YOUR INSTRUCTIONS
When a line in the entries below contains the word "stack", copy that line.

╭──

Inductive tcp_next {A} `{UipApp A} (flag : Z) (s : uip) (a : A) (i : nat)
    (b := uip_buf s) (c := uip_conns s !!! i) : Z → Prop :=
  | next_stay : tcp_next flag s a i (tcpstateflags c)
  (* opening *)
  | next_passive_open :
      is_packet flag → uip_tcpchksum b = Ok 0xffff →
      (∀ j, (j < UIP_CONNS)%nat → ¬ for_conn b (uip_conns s !!! j)) →
      u16 b BUF.destport ∈ uip_listenports s → Z.land (u8 b BUF.flags) TCP_CTL = TCP_SYN →
      unused c → tcp_next flag s a i UIP_SYN_RCVD
  | next_syn_acked :
      tcpstateflags c = UIP_SYN_RCVD → segment flag s i → acks b c →
      tcp_next flag s a i UIP_ESTABLISHED
  | next_synack_got :
      tcpstateflags c = UIP_SYN_SENT → segment flag s i → acks b c → synack b →
      tcp_next flag s a i UIP_ESTABLISHED
  (* the application closes or aborts *)
  | next_close : app_called flag s i → asks a UIP_CLOSE → tcp_next flag s a i UIP_FIN_WAIT_1
  | next_abort : app_called flag s i → asks a UIP_ABORT → tcp_next flag s a i UIP_CLOSED
  (* the peer closes *)
  | next_peer_close :
      tcpstateflags c = UIP_ESTABLISHED → segment flag s i → fin b c →
      uip_outstanding c = false ∨ acks b c → tcp_next flag s a i UIP_LAST_ACK
  | next_fin_acked :
      tcpstateflags c = UIP_FIN_WAIT_1 → segment flag s i → acks b c →
      tcp_next flag s a i UIP_FIN_WAIT_2
  | next_both_close :
      tcpstateflags c = UIP_FIN_WAIT_1 → segment flag s i → fin b c → ¬ acks b c →
      tcp_next flag s a i UIP_CLOSING
  | next_fin_fin_acked :
      tcpstateflags c = UIP_FIN_WAIT_1 → segment flag s i → acks b c → fin b c →
      tcp_next flag s a i UIP_TIME_WAIT
  | next_fin2_fin :
      tcpstateflags c = UIP_FIN_WAIT_2 → segment flag s i → fin b c →
      tcp_next flag s a i UIP_TIME_WAIT
  | next_closing_acked :
      tcpstateflags c = UIP_CLOSING → segment flag s i → acks b c →
      tcp_next flag s a i UIP_TIME_WAIT
  (* the connection is gone *)
  | next_last_acked :
      tcpstateflags c = UIP_LAST_ACK → segment flag s i → acks b c →
      tcp_next flag s a i UIP_CLOSED
  | next_refused :
      tcpstateflags c = UIP_SYN_SENT → segment flag s i → ¬ (acks b c ∧ synack b) →
      tcp_next flag s a i UIP_CLOSED
  | next_reset :
      addressed flag s i → has (u8 b BUF.flags) TCP_RST = true → tcp_next flag s a i UIP_CLOSED
  | next_wait_over :
      ticked flag s i → tcpstateflags c = UIP_TIME_WAIT ∨ tcpstateflags c = UIP_FIN_WAIT_2 →
      timer c = UIP_TIME_WAIT_TIMEOUT - 1 → tcp_next flag s a i UIP_CLOSED
  | next_given_up :
      ticked flag s i →
      tcpstateflags c ∉ [UIP_CLOSED; UIP_TIME_WAIT; UIP_FIN_WAIT_2] →
      uip_outstanding c = true → timer c = 0 →
      nrtx c = UIP_MAXRTX ∨
        (tcpstateflags c ∈ [UIP_SYN_SENT; UIP_SYN_RCVD] ∧ nrtx c = UIP_MAXSYNRTX) →
      tcp_next flag s a i UIP_CLOSED.
Create HintDb tcp.
#[export] Hint Constructors tcp_next : tcp.

(** What one call may do to the sequence numbers of a connection that is not
    reopened: [snd_nxt] moves only over what was sent, when it is
    acknowledged, and [rcv_nxt] only on the segment that is expected (or on one
    with urgent data, whose length is not checked). *)
Definition seq_ok (b : list Z) (c : conn) (snd rcv : bytes4) : Prop :=
  unused c ∨
  ((snd = snd_nxt c ∨ (heard b c ∧ acks b c ∧ snd = uip_add32 (snd_nxt c) (len c))) ∧
   (rcv = rcv_nxt c ∨ (heard b c ∧ (next_seg b c ∨ has (u8 b BUF.flags) TCP_URG = true)))).

(** ** The invariant *)

Record good_conn (c : conn) : Prop := {
  gc_wf : wf_conn c;
  gc_state : 0 ≤ tcpstateflags c ≤ 8;
  gc_initialmss : initialmss c ≤ UIP_TCP_MSS;
  gc_mss : mss c ≤ UIP_TCP_MSS;
  gc_len : len c ≤ UIP_TCP_MSS
}.

Record inv_uip (s : uip) : Prop := {
  inv_wf : wf_uip s;
  inv_conns : Forall good_conn (uip_conns s)
}.

(** The globals no call of [uip_process] changes. *)
Definition static (s : uip) :=
  (uip_listenports s, lastport s, uip_hostaddr s, uip_draddr s, uip_netmask s, uip_ethaddr s).

(** ** The contract of the application

    [app_wf] is the types of the application's own globals and [app_inv] what
    it relies on besides them.  The application may change only [uip_flags], [uip_slen] and, past the
    headers, [uip_buf]; on a call where [uip_appdata] and [uip_sappdata] are at
    the payload and new data lies within the buffer, it does not fault. *)

Record app_frame (s s' : uip) : Prop := {
  af_eq : s' = s <| uip_buf := uip_buf s' |> <| uip_slen := uip_slen s' |>
                 <| uip_flags := uip_flags s' |>;
  af_len : length (uip_buf s') = length (uip_buf s);
  af_hdr : ∀ o, (o < 54)%nat → u8 (uip_buf s') o = u8 (uip_buf s) o;
  af_bytes : bytes (uip_buf s');
  af_slen : is_u16 (uip_slen s');
  af_flags : is_u8 (uip_flags s')
}.

Definition app_safe {A} (I : A → Prop) (s : uip) (a : A) : Prop :=
  I a ∧ uip_appdata s = 54%nat ∧
  (has (uip_flags s) UIP_NEWDATA = true → uip_len s ≤ 368).

Class UipAppLaws (A : Type) `{UipApp A} := {
  app_wf : A → Prop;
  app_inv : A → Prop;
  app_law : ∀ s a, wf_uip s → uip_sappdata s = 54%nat → app_wf a →
    wp (λ _, ¬ app_safe app_inv s a) UIP_APPCALL
       (λ _ x, app_frame s x.1 ∧ app_wf x.2 ∧ (app_inv a → app_inv x.2)) (s, a)
}.

(** ** Sane packets

    What the stack relies on and does not check itself: an IP length of at
    least an IP header, and for TCP a data offset of at least a TCP header
    that lies inside the packet, options whose loop leaves, and no urgent
    data. *)

Definition hlen (b : list Z) : Z := wrap8 (Z.shiftl (Z.shiftr (u8 b BUF.tcpoffset) 4) 2).

(** The length of the options, as the loop computes it. *)
Definition optlen (b : list Z) : Z := Z.shiftl (Z.shiftr (u8 b BUF.tcpoffset) 4 - 5) 2.

Definition options_end (b : list Z) : Prop :=
  ∃ m, parse_mss mss_fuel b (optlen b) 0 = Ok m.

Definition tcp_sane (b : list Z) : Prop :=
  20 ≤ hlen b ∧ 20 + hlen b ≤ iplen b ∧ options_end b ∧ has (u8 b BUF.flags) TCP_URG = false.

Definition packet_sane (b : list Z) : Prop :=
  20 ≤ iplen b ∧ (u8 b BUF.proto = UIP_PROTO_TCP → tcp_sane b).

Lemma tcpchksum_ok b :
  length b = 422%nat → 20 ≤ iplen b ≤ 408 → ∃ x, uip_tcpchksum b = Ok x.
Proof.
  intros Hl Hb. unfold uip_tcpchksum, upper_layer_chksum.
  assert (upper_layer_len b = iplen b - 20) as ->.
  { unfold upper_layer_len, wrap16, UIP_IPH_LEN. dlia. }
  rewrite Hl. destruct (Nat.leb_spec (34 + Z.to_nat (iplen b - 20)) 422); [eauto|lia].
Qed.

Lemma parse_mss_bound fuel b lim c v :
  bytes b → parse_mss fuel b lim c = Ok (Some v) → 0 ≤ v ≤ UIP_TCP_MSS.
Proof.
  intros Hb. revert c. induction fuel as [|fuel IH]; intros c; cbn -[u8 Z.ltb]; [done|].
  repeat case_match; try done; try apply IH; intros [= <-]; [by vm_compute|].
  split; [|lia]. apply Z.lor_nonneg. split; [apply Z.shiftl_nonneg|]; by apply u8_bytes.
Qed.

(** A packet whose checksums verify, as the stack itself verifies them. *)
Definition emitted (b : list Z) : Prop :=
  uip_ipchksum b = 0xffff ∧ (u8 b BUF.proto = UIP_PROTO_TCP → uip_tcpchksum b = Ok 0xffff).

(** Flags that ask for neither a close nor an abort. *)
Definition quiet (f : Z) : Prop := has f UIP_CLOSE = false ∧ has f UIP_ABORT = false.

Lemma quiet_or f : quiet f → quiet (Z.lor f UIP_NEWDATA).
Proof.
  unfold quiet, has. rewrite !Z.land_lor_distr_l, !negb_false_iff, !Z.eqb_eq.
  intros [-> ->]. by vm_compute.
Qed.

(** ** Rules for the stack's primitives *)

Section rules.
Context {A : Type} (E : fault → Prop).
Implicit Types (s : uip) (a : A).

Lemma wp_upd f (Q : unit → uip * A → Prop) s a :
  Q tt (f s, a) → wp E (upd f) Q (s, a).
Proof. done. Qed.
Lemma wp_gets {X} (f : uip → X) (Q : X → uip * A → Prop) s a :
  Q (f s) (s, a) → wp E (gets f) Q (s, a).
Proof. done. Qed.
Lemma wp_liftr {X} (f : uip → res X) (Q : X → uip * A → Prop) s a :
  (∀ x, f s = Ok x → Q x (s, a)) → (∀ e, f s = Err e → E e) → wp E (liftr f) Q (s, a).
Proof. intros H1 H2. unfold wp, liftr. simpl. destruct (f s); auto. Qed.
Lemma wp_deref_conn i (Q : nat → uip * A → Prop) s a :
  uip_conn s = Some i → Q i (s, a) → wp E deref_conn Q (s, a).
Proof. intros Hi HQ. unfold deref_conn. apply wp_bind, wp_gets. by rewrite Hi. Qed.
End rules.

(** One step of a computation on uIP's globals. *)
Ltac ustep :=
  cbv beta; lazymatch goal with
  | |- wp _ (_ ≫= _) _ _ => apply wp_bind
  | |- wp _ (mret _) _ _ => apply wp_ret
  | |- wp _ (if _ then _ else _) _ _ => apply wp_if; intros ?
  | |- wp _ (gets _) _ _ => apply wp_gets
  | |- wp _ (r8 _) _ _ => apply wp_gets
  | |- wp _ (r16 _) _ _ => apply wp_gets
  | |- wp _ (rb4 _) _ _ => apply wp_gets
  | |- wp _ (rip _) _ _ => apply wp_gets
  | |- wp _ (connr _) _ _ => apply wp_gets
  | |- wp _ (upd _) _ _ => apply wp_upd
  | |- wp _ (bufw _) _ _ => apply wp_upd
  | |- wp _ (w8 _ _) _ _ => apply wp_upd
  | |- wp _ (w16 _ _) _ _ => apply wp_upd
  | |- wp _ (wb4 _ _) _ _ => apply wp_upd
  | |- wp _ (wip _ _) _ _ => apply wp_upd
  | |- wp _ (set_len _) _ _ => apply wp_upd
  | |- wp _ (set_slen _) _ _ => apply wp_upd
  | |- wp _ (set_flags _) _ _ => apply wp_upd
  | |- wp _ (or_flags _) _ _ => apply wp_upd
  | |- wp _ (connw _ _) _ _ => apply wp_upd
  | |- wp _ (set_state _ _) _ _ => apply wp_upd
  | |- wp _ (UIP_STAT _) _ _ => apply wp_upd
  end; cbv beta.

(** The branch just taken contradicts [H]. *)
Ltac dead H :=
  cbn [uip_buf uip_len uip_hostaddr set_field] in *;
  match goal with He : ?t = ?b :> bool |- _ =>
    rewrite H in He; rewrite ?andb_false_r, ?orb_false_r, ?orb_false_l in He;
    cbn [negb Z.eqb Pos.eqb orb] in He; try discriminate He end.

(** ** The invariant of a call in progress

    [At i st x]: since the call started in [s0], only connection [i] changed,
    and it is now in state [st].  [safe] stands for the assumptions under
    which no access may fault; without them a fault is permitted. *)

Section invariant.
Context {A : Type} `{UipAppLaws A}.
Variable safe : Prop.
Variable s0 : uip.
Variable flag : Z.
Variable a0 : A.

Definition Ex (_ : fault) : Prop := ¬ safe.

Record At (i : nat) (st : Z) (x : uip * A) : Prop := {
  at_inv : inv_uip x.1;
  at_static : static x.1 = static s0;
  at_idx : (i < UIP_CONNS)%nat;
  at_others : ∀ j, j ≠ i → uip_conns x.1 !! j = uip_conns s0 !! j;
  at_state : tcpstateflags (uip_conns x.1 !!! i) = st;
  at_path : tcp_next flag s0 a0 i st;
  at_seq : seq_ok (uip_buf s0) (uip_conns s0 !!! i)
             (snd_nxt (uip_conns x.1 !!! i)) (rcv_nxt (uip_conns x.1 !!! i));
  at_sappdata : uip_sappdata x.1 = 54%nat;
  at_app_wf : app_wf x.2;
  at_app : safe → app_inv x.2
}.

Implicit Types (i : nat) (st : Z) (s : uip) (a : A).

Ltac at_keep :=
  intros [[Hwf Hc] Hst Hi Ho Hs Hp Hq Hsa Haw Happ]; split; try done;
  split; [destruct Hwf; split; try done|done].

Lemma At_buf i st s a f :
  At i st (s, a) → length (f (uip_buf s)) = length (uip_buf s) →
  (bytes (uip_buf s) → bytes (f (uip_buf s))) → At i st (s <| uip_buf ::= f |>, a).
Proof. intros HA Hl Hb. revert HA. at_keep; [by cbn; rewrite Hl|by apply Hb]. Qed.

Lemma At_put8 i st s a o v : At i st (s, a) → At i st (s <| uip_buf ::= put8 o v |>, a).
Proof. intros. apply At_buf; [done|by rewrite length_put8|auto with width]. Qed.
Lemma At_put16 i st s a o v : At i st (s, a) → At i st (s <| uip_buf ::= put16 o v |>, a).
Proof. intros. apply At_buf; [done|by rewrite length_put16|auto with width]. Qed.
Lemma At_put_b4 i st s a o v : At i st (s, a) → At i st (s <| uip_buf ::= put_b4 o v |>, a).
Proof. intros. apply At_buf; [done|by rewrite length_put_b4|auto with width]. Qed.
Lemma At_put_ip i st s a o v : At i st (s, a) → At i st (s <| uip_buf ::= put_ip o v |>, a).
Proof. intros. apply At_buf; [done|by rewrite length_put_ip|auto with width]. Qed.

Lemma At_len i st s a v : At i st (s, a) → At i st (s <| uip_len := wrap16 v |>, a).
Proof. at_keep. apply wrap16_u16. Qed.
Lemma At_slen i st s a v : At i st (s, a) → At i st (s <| uip_slen := wrap16 v |>, a).
Proof. at_keep. apply wrap16_u16. Qed.
Lemma At_flags i st s a v : At i st (s, a) → is_u8 v → At i st (s <| uip_flags := v |>, a).
Proof. intros HA ?. revert HA. at_keep. Qed.
Lemma At_or_flags i st s a v :
  At i st (s, a) → is_u8 v → At i st (s <| uip_flags ::= λ f, Z.lor f v |>, a).
Proof.
  intros HA Hv. revert HA. at_keep. by apply lor_u8.
Qed.
Lemma At_appdata i st s a f : At i st (s, a) → At i st (s <| uip_appdata ::= f |>, a).
Proof. at_keep. Qed.
Lemma At_stat i st s a f : At i st (s, a) → At i st (s <| uip_stat ::= f |>, a).
Proof. at_keep. Qed.
Lemma At_ipid i st s a v : At i st (s, a) → At i st (s <| ipid ::= λ x, wrap16 (v x) |>, a).
Proof. at_keep. apply wrap16_u16. Qed.
Lemma At_iss i st s a f :
  At i st (s, a) → (is_b4 (iss s) → is_b4 (f (iss s))) → At i st (s <| iss ::= f |>, a).
Proof. intros HA Hf. revert HA. at_keep. by apply Hf. Qed.
Lemma At_uip_conn i st s a : At i st (s, a) → At i st (s <| uip_conn := Some i |>, a).
Proof. at_keep. cbn. by intros j [= <-]. Qed.

Lemma At_conn_good i st s a :
  At i st (s, a) → good_conn (uip_conns s !!! i) ∧ tcpstateflags (uip_conns s !!! i) = st.
Proof.
  intros [[Hwf Hc] ? Hi ? Hs ? ? ? ? ?]. split; [|done].
  eapply Forall_lookup_total_1; [done|]. cbn in *. by rewrite (wf_uip_conns_len s).
Qed.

╰──

TASK OUTPUT
    What the stack relies on and does not check itself: an IP length of at
(** A packet whose checksums verify, as the stack itself verifies them. *)
(** ** Rules for the stack's primitives *)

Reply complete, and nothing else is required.